Na Maré — onde oficialmente há 357 confirmações de Covid-19 e 80 óbitos —, o boletim “De Olho no Corona!”, da Redes da Maré, se aproxima mais da realidade de seus 141 mil moradores. O último apontava que, até 29 de junho, havia 711 casos suspeitos, mas sem testes, além de 29 óbitos na mesma situação. Coordenadora do projeto, Lidiane Malanquini afirma que o pico da doença foi observado em maio. Na primeira metade de junho, houve uma queda. Mas, coincidindo com a flexibilização do isolamento, eles voltaram a crescer em junho:

— A cada três sintomáticos que identificamos, só um tem uma comprovação da prefeitura. É preciso ter testes. Sem eles, não é possível dimensionar nem a capacidade para atendimento aos pacientes.

Novas ondas de Covid-19

Em todas essas comunidades, a vida vai voltando ao normal. E a subnotificação, que esconde a gravidade, é um dos empecilhos, por exemplo, para convencer as pessoas a continuarem usando máscaras. A ativista Magda Gomes, do coletivo A Rocinha Resiste, não tem dúvidas de que as consequências da pandemia serão duradouras, com novas ondas.
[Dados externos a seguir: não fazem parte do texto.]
Lemma CommitMembershipFacts_keeps memberships : keeps (seen latest) (CommitMembershipFacts keys options_ latest memberships) (fun _ => True).
Proof.
  unfold CommitMembershipFacts. case_match; [keep|]. keep_step; [keep|]. destruct a as [exiting ready]. cbv zeta.
  destruct (ApplyExiting_facts (maxMembersPerBatch options_) (advance_version state) exiting) as (ms' & Hn & Hf & Hk).
  destruct (ApplyExitingMembershipFacts _ _ _) as [[next known] leaving]. cbn [fst snd] in Hn, Hk. subst next known.
  keep_step; [keep|]. rename a into applies.
  apply (keeps_andthen _ _ _ _ _ (fun r => steps_to state r.1.1)).
  - apply keeps_pure. intros r Hr. apply (admission_steps (maxMembersPerBatch options_) ms'); [done|]. destruct applies.
    + left. exists r, ready, (length leaving). done.
    + injection Hr as <-. by right.
  - intros [[next joining] changed] Hst. cbn [fst] in Hst. keep.
Qed.
#[local] Hint Resolve CommitMembershipFacts_keeps : keeps.

(** ** Derived state *)

Lemma other_table table k : table = "/tasks/migrate" \/ table = "/tasks/delete" \/ table = "/notify" \/ table = "/probe" ->
  BuildPhysicalKey (root_of name +:+ table) k <> topology_key keys.
Proof. intros Ht E. apply (physical_key_inj name table "/topology") in E. destruct_or! Ht; by subst table. Qed.

Lemma TaskTable_other kind k : BuildPhysicalKey (TaskTable keys kind) k <> topology_key keys.
Proof. destruct kind; apply other_table; auto. Qed.

Lemma get_confined P table k : confined P (get_value table k).
Proof. apply issues_try; [|done]. eapply confined_mono; [|apply fp_Get]. done. Qed.

Lemma ReadTask_confined P kind id type epoch : confined P (ReadTask keys kind id type epoch).
Proof. apply issues_try; [done|]. intros k. apply issues_try; [apply get_confined|]. intros bytes. by apply issues_try. Qed.

Lemma CreateTaskIfAbsent_confined task : confined (fun k => k <> topology_key keys) (CreateTaskIfAbsent keys task).
Proof.
  unfold CreateTaskIfAbsent. destruct (EncodeTask task) as [[id kind] encoded]. apply issues_try; [done|]. intros bytes.
  apply issues_bind; [eapply confined_mono; [|apply fp_CAS]; cbn; intros k ->; apply TaskTable_other|].
  intros [[] [r|code]]; [done|]. apply issues_bind; [apply get_confined|]. intros [v|c]; [by cbn; case_match|done].
Qed.

Lemma RewriteEncodedNotify_confined address bytes : confined (fun k => k <> topology_key keys) (RewriteEncodedNotify keys address bytes).
Proof.
  apply issues_try; [done|]. intros key.
  apply issues_bind; [eapply confined_mono; [|apply fp_CAS]; cbn; intros k ->; apply (other_table "/notify"); auto|].
  intros [[] [r|code]]; [done|]. assert (Hres : confined (fun k => k <> topology_key keys) (ResolveExactWrite (notifyTable_ keys) key bytes code)).
  { apply issues_bind; [apply get_confined|]. by intros [v|c]. }
  by destruct code.
Qed.

Lemma derived_operation_keeps expected index : keeps (seen latest) (derived_operation keys expected index) (fun _ => True).
Proof.
  unfold derived_operation. case_match; [apply keeps_confined; [apply _|apply CreateTaskIfAbsent_confined]|]. case_match; [|keep].
  keep_step; [keep|]. apply keeps_confined; [apply _|apply RewriteEncodedNotify_confined].
Qed.

Lemma within_budget_keeps startedAt : keeps (seen latest) (within_budget options_ startedAt) (fun _ => True).
Proof. unfold within_budget. keep. Qed.
#[local] Hint Resolve derived_operation_keeps within_budget_keeps : keeps.

Lemma derived_loop_keeps remaining operations startedAt expected :
  keeps (seen latest) (derived_loop keys options_ remaining operations startedAt expected) (fun _ => True).
Proof. revert operations. induction remaining as [|n IH]; intros operations; cbn [derived_loop]; keep. Qed.
#[local] Hint Resolve derived_loop_keeps : keeps.

Lemma ReconcileDerivedState_keeps memberships : keeps (seen latest) (ReconcileDerivedState keys options_ latest memberships) (fun _ => True).
Proof. unfold ReconcileDerivedState, PrepareDerivedGeneration, ReconcileDerivedSlice. keep. Qed.

(** ** Progress *)

Lemma read_task_keeps batch task : keeps (seen latest) (store (read_task keys batch task)) (fun _ => True).
Proof. apply keeps_confined; [apply _|apply ReadTask_confined]. Qed.
#[local] Hint Resolve read_task_keeps : keeps.

Lemma progress_loop_keeps remaining visited reads start startedAt batch tasks :
  keeps (seen latest) (progress_loop keys options_ remaining visited reads start startedAt batch tasks) (fun _ => True).
Proof.
  revert visited reads. induction remaining as [|n IH]; intros visited reads; cbn [progress_loop]; keep.
Qed.
#[local] Hint Resolve progress_loop_keeps : keeps.

Lemma TryFinalizeActiveBatch_keeps memberships : keeps (seen latest) (TryFinalizeActiveBatch keys options_ latest memberships) (fun _ => True).
Proof.
  unfold TryFinalizeActiveBatch, InspectBatchProgress, RefreshTaskProgressCache, CollectFailedJoining, CommitExpiredBatch. keep.
Qed.
#[local] Hint Resolve ReconcileDerivedState_keeps TryFinalizeActiveBatch_keeps : keeps.

(** ** Evidence of failures *)

Lemma classifier_keeps F f : keeps F (change_classifier f) (fun _ => True).
Proof. unfold change_classifier. keep. Qed.
#[local] Hint Resolve classifier_keeps : keeps.

Lemma ReadMemberships_keeps F `{!Lasting F} : keeps F (store (ReadMemberships keys)) (fun _ => True).
Proof.
  apply keeps_confined; [done|]. apply issues_try; [eapply confined_mono; [|apply fp_GetAll]; done|]. intros r. by apply issues_try.
Qed.

Lemma PublishWitnessProbeEvent_keeps witness round : keeps (seen latest) (PublishWitnessProbeEvent keys options_ witness round) (fun _ => True).
Proof.
  unfold PublishWitnessProbeEvent. keep_step; [keep|]. keep_step; [keep|]. apply keeps_confined; [apply _|].
  apply issues_try; [done|]. intros key. apply issues_bind; [|done].
  eapply confined_mono; [|apply fp_CAS]. cbn. intros k ->. apply (other_table "/probe"); auto.
Qed.
#[local] Hint Resolve ReadMemberships_keeps PublishWitnessProbeEvent_keeps : keeps.

Lemma StartWitnessProbeRound_keeps witnesses target : keeps (seen latest) (StartWitnessProbeRound keys options_ witnesses target) (fun _ => True).
Proof. unfold StartWitnessProbeRound. keep. Qed.
#[local] Hint Resolve StartWitnessProbeRound_keeps : keeps.

Lemma RefreshWitnessProbes_keeps memberships classification :
  keeps (seen latest) (RefreshWitnessProbes keys options_ latest memberships classification) (fun _ => True).
Proof. unfold RefreshWitnessProbes, start_if_new. keep. Qed.

Lemma erases_set_confirmed l c : erases_no_owner c -> erases_no_owner (set_confirmed l c).
Proof. done. Qed.

Lemma ApplyWitnessFailureGate_keeps classification : erases_no_owner classification ->
  keeps (seen latest) (ApplyWitnessFailureGate options_ classification) erases_no_owner.
Proof. intros Hc. unfold ApplyWitnessFailureGate. by keep. Qed.

Lemma ConfirmMissingMembersUnreachable_keeps classification : erases_no_owner classification ->
  keeps (seen latest) (ConfirmMissingMembersUnreachable keys options_ latest classification) erases_no_owner.
Proof. intros Hc. unfold ConfirmMissingMembersUnreachable. by keep. Qed.

Lemma ProbeActiveFailureCandidates_keeps targets : keeps (seen latest) (ProbeActiveFailureCandidates options_ targets) (fun _ => True).
Proof.
  unfold ProbeActiveFailureCandidates, PrepareActiveFailureProbeRound, ResolveActiveFailureControlEpoch,
    ResetActiveFailureProbeAuthorityState, ApplyActiveFailureProbeResults. keep.
Qed.
#[local] Hint Resolve RefreshWitnessProbes_keeps ProbeActiveFailureCandidates_keeps : keeps.

Lemma found_member a m : FindMemberByAddress a latest = Ok m -> m ∈ ts_members state /\ m_address m = a.
Proof. intros Hf. pose proof (FindMemberByAddress_spec _ _ a (gd_snapshot _ Hlatest)) as Hs. by rewrite Hf in Hs. Qed.

Lemma confirm_loop l c fenced : erases_no_owner c -> erases_no_owner (foldl (confirm_step latest) (c, fenced) l).1.
Proof.
  revert c fenced. induction l as [|i l IH]; intros c fenced Hc; cbn [foldl]; [done|]. unfold confirm_step at 2.
  destruct (FindMemberByAddress (mi_address i) latest) as [m|] eqn:Ef; [|by apply IH]. apply IH.
  case_decide as Hs; [|by case_decide]. apply found_member in Ef as [Hm Ha]. destruct Hc as [Hi Hj]. split; [done|].
  intros x [Hx|Hx]%elem_of_app; [by apply Hj|]. apply list_elem_of_singleton in Hx as ->. exists m. auto.
Qed.

Lemma summary_failures_keeps memberships classification : erases_no_owner classification ->
  keeps (seen latest) (summary_failures options_ latest memberships classification) (fun r => erases_no_owner r.1.1).
Proof.
  intros Hc. unfold summary_failures. destruct (failureSummaryCandidateProvider options_); [|by keep].
  keep_step; [keep|]. keep_step; [keep|]. cbv zeta. keep_step; [keep|]. destruct a1 as [confirmed epoch].
  pose proof (confirm_loop confirmed classification [] Hc) as Hl. destruct (foldl _ _ _) as [c fenced]. by keep.
Qed.

Lemma Observe_erases memberships now c cl : (Observe latest memberships now c).2 = Ok cl -> erases_no_owner cl.
Proof.
  unfold Observe. case_match; [done|]. destruct (collect_addresses _) as [present|]; [|done].
  assert (Hgen : forall l timers obs retained, (forall m, m ∈ l -> m ∈ ts_members state) -> erases_no_owner obs ->
    erases_no_owner (foldl (observe_member (nodeDeadTimeout_ (Resume now c)) now present) (timers, obs, retained) l).1.2).
  { induction l as [|m l IH]; intros timers obs retained Hl Ho; cbn [foldl]; [done|]. unfold observe_member at 2.
    assert (Hm : m ∈ ts_members state) by (apply Hl; left). assert (Hl' : forall x, x ∈ l -> x ∈ ts_members state) by (intros; apply Hl; by right).
    destruct Ho as [Hi Hj]. repeat case_decide; try (by apply IH).
    - case_match; by apply IH.
    - apply IH; [done|]. split; [|done]. intros x [Hx|Hx]%elem_of_app; [by apply Hi|]. apply list_elem_of_singleton in Hx as ->.
      exists m. auto.
    - apply IH; [done|]. split; [done|]. intros x [Hx|Hx]%elem_of_app; [by apply Hj|]. apply list_elem_of_singleton in Hx as ->.
      exists m. auto.
    - destruct (start_timer _ _ _) as [[? ?] ?]. by apply IH. }
  specialize (Hgen (Members latest) (missingSince_ (Resume now c)) empty_classification []).
  destruct (foldl _ _ _) as [[timers obs] retained]. cbn [fst snd] in *. intros [= <-].
  apply Hgen; [done|]. split; intros i Hi; by apply not_elem_of_nil in Hi.
Qed.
Ela é uma das lideranças comunitárias que, junto de pesquisadores, propôs, a criação de um plano específico de combate à Covid-19 nas favelas. A proposta foi apresentada, inicialmente, à Secretaria municipal de Saúde, que não encampou a ideia. Agora, ela está em fase final para aprovação de um financiamento da Assembleia Legislativa do Rio, com coordenação executiva da Fiocruz e participação da UFRJ, UFF, Uerj, UniRio e PUC-Rio.
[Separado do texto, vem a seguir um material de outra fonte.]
(** ** Admission of requests *)

Definition CheckAllowed (key rangeEnd : string) (mutation : bool) : task (res unit) :=
  match ParseKey key with
  | Err code => Finish (Err code)
  | Ok parsed =>
      if negb (bool_decide (rangeEnd = EmptyString) ||
               (negb mutation && bool_decide (pk_relativeKey parsed = EmptyString) && bool_decide (rangeEnd = StringPlusOne key)))
      then Finish (Err K_INVALID)
      else if (mutation && bool_decide (pk_kind parsed = COORD_MEMBERSHIP)) ||
              (negb mutation && negb (bool_decide (pk_kind parsed = COORD_TOPOLOGY)))
      then Finish (Ok tt)
      else
        found ⟵ locked (fun _ m => (m, option_map state (contexts_ m !! pk_clusterName parsed)));
        match found with
        | None => Finish (Err K_NOT_READY)
        | Some READY => Finish (Ok tt)
        | Some _ => _ ⟵ ScheduleReconcile (pk_clusterName parsed); Finish (Err K_NOT_READY)
        end
  end.

Definition ValidateWatchRange (key rangeEnd : string) : res unit :=
  parsed ← ParseKey key;
  check (bool_decide (rangeEnd = EmptyString) ||
         (bool_decide (pk_relativeKey parsed = EmptyString) && bool_decide (rangeEnd = StringPlusOne key))) K_INVALID.

Definition GetState (name : string) (m : TopologyRecoveryManager) : TopologyRecoveryState :=
  match contexts_ m !! name with Some context => state context | None => RECOVERING end.

Definition GetRpcAdmissionState (now : Z) (name : string) (m : TopologyRecoveryManager) : TopologyRecoveryState :=
  match rpcAdmissionStates_ m !! name with
  | Some st => st
  | None => match standaloneRpcAdmissionDeadline_ m with
            | Some deadline => if deadline <=? now then READY else RECOVERING
            | None => RECOVERING
            end
  end.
— Será uma forma de conhecermos melhor também, com as pesquisas, o que está acontecendo de fato, integrando as expertises locais — ressalta a sanitarista e professora Ligia Bahia, da UFRJ.

Também membro do projeto, o sociólogo Marcelo Burgos, da PUC, explica que a estratégia é implantar temporariamente em cinco comunidades, entre elas Rocinha, Maré e Alemão, polos específicos de atendimento à Covid-19, centros de isolamento assistido aos doente e de apoio social.
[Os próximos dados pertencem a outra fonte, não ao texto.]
Lemma SelectHighest_newest evidence : let s := SelectHighestCandidate evidence in
  sl_conflictingHighest s = false -> newest_evidence evidence (sl_highestVersion s) (sl_highestDigest s).
Proof.
  cbv zeta. unfold SelectHighestCandidate, newest_evidence.
  assert (Hl : forall l x, x ∈ l -> te_hasSnapshot x.2 = true ->
    let s := foldl (fun s (entry : string * TopologyCandidateEvidence) => select_step s entry.2) no_selection l in
    te_topologyVersion x.2 <= sl_highestVersion s /\
    (sl_conflictingHighest s = false -> te_topologyVersion x.2 = sl_highestVersion s -> te_canonicalDigest x.2 = sl_highestDigest s)).
  { induction l as [|y l IH] using rev_ind; intros x Hx Hs; [by apply elem_of_nil in Hx|]. cbv zeta in *. rewrite foldl_app. cbn [foldl].
    set (s := foldl _ no_selection l) in *. unfold select_step. apply elem_of_app in Hx as [Hx| ->%list_elem_of_singleton].
    - specialize (IH x Hx Hs) as [Hle Hd]. destruct (te_hasSnapshot y.2); cbn [negb]; [|done].
      destruct (Z.ltb_spec (sl_highestVersion s) (te_topologyVersion y.2)); cbn; [split; [lia|intros; lia]|].
      destruct (_ && _); cbn; done.
    - rewrite Hs. cbn [negb]. destruct (Z.ltb_spec (sl_highestVersion s) (te_topologyVersion y.2)); cbn; [done|].
      destruct (_ && _) eqn:E; cbn; [split; [lia|done]|]. split; [lia|]. intros _ Hv.
      rewrite Hv, Z.eqb_refl in E. cbn in E. apply negb_false_iff, bool_decide_eq_true in E. done. }
  intros Hc address e He Hs. assert (Hin : (address, e) ∈ iterate evidence) by (rewrite iterate_perm; by apply elem_of_map_to_list).
  destruct (Hl _ _ Hin Hs) as [Hle Hd]. cbn in Hle, Hd. destruct (Z.eq_dec (te_topologyVersion e) (sl_highestVersion (SelectHighestCandidate evidence))) as [Hv|Hv].
  - right. split; [exact Hv|]. by apply Hd.
  - left. unfold SelectHighestCandidate in Hv. lia.
Qed.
—Muitas pessoas ficaram doentes e morreram em casa. Elas viveram solitariamente a doença, mesmo que os agentes de saúde estivessem em campo tentando identificá-las. Não há clareza do terreno em que estamos pisando. E vamos viver um período crítico, de inverno e consequências de flexibilização do isolamento. São pontos nos quais pretendemos atuar — diz Burgos, prevendo um custo de R$ 16 milhões para a iniciativa.